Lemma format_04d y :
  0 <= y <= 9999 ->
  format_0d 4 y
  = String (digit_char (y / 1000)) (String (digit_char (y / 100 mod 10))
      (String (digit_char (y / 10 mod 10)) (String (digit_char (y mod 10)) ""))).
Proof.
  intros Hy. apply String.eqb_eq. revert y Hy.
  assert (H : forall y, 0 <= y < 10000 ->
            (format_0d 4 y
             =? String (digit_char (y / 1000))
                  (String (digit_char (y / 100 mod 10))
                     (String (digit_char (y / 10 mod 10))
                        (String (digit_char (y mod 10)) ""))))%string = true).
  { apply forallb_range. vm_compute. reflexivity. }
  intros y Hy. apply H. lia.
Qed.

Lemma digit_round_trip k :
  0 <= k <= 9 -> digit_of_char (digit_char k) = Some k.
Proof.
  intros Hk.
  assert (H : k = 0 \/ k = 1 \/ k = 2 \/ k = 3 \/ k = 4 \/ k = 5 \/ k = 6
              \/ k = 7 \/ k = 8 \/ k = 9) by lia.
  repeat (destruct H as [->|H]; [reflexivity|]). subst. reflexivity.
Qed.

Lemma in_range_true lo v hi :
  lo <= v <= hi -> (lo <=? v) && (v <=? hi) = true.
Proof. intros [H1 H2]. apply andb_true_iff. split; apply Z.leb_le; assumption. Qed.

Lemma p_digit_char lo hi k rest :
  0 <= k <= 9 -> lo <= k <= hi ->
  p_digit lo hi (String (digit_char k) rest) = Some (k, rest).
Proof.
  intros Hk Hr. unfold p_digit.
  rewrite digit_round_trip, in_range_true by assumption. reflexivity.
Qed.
____
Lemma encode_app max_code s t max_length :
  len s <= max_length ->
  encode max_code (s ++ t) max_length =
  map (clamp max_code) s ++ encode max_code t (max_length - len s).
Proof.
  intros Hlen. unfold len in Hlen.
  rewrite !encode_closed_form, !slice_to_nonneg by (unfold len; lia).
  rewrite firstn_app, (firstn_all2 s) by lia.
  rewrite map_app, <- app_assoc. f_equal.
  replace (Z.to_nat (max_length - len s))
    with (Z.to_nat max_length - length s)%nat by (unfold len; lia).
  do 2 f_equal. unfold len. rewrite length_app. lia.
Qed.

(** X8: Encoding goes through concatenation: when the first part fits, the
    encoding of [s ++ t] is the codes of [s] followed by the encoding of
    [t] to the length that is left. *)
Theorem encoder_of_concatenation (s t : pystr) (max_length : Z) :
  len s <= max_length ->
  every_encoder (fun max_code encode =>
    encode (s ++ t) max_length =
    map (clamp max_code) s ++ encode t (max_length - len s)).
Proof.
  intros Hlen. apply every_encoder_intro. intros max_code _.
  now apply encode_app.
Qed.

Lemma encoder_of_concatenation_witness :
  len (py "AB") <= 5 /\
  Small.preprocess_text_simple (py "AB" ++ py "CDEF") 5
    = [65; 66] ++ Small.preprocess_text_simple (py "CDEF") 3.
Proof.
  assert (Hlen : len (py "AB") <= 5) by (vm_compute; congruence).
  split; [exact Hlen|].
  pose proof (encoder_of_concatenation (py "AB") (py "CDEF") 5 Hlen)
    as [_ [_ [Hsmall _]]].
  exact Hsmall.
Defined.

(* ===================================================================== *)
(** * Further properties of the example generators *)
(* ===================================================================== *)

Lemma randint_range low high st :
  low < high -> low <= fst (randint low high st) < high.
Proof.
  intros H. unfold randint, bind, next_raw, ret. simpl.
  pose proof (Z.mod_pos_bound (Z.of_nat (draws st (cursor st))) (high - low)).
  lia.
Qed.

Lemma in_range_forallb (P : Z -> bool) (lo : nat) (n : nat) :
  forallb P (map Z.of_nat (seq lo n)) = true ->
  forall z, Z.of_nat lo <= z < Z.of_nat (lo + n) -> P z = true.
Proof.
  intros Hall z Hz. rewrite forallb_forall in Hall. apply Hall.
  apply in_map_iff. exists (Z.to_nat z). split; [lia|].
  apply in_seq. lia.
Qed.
____
* _WORK REQUEST_: Every line from the line containing "replace (Z.to_nat (max_length - len s))" through the line containing "(** X8: Encoding" in the records above must be retyped exactly. Leave out the rest.

* _EXERCISE OUTPUT_:
  replace (Z.to_nat (max_length - len s))
    with (Z.to_nat max_length - length s)%nat by (unfold len; lia).
  do 2 f_equal. unfold len. rewrite length_app. lia.
Qed.

(** X8: Encoding goes through concatenation: when the first part fits, the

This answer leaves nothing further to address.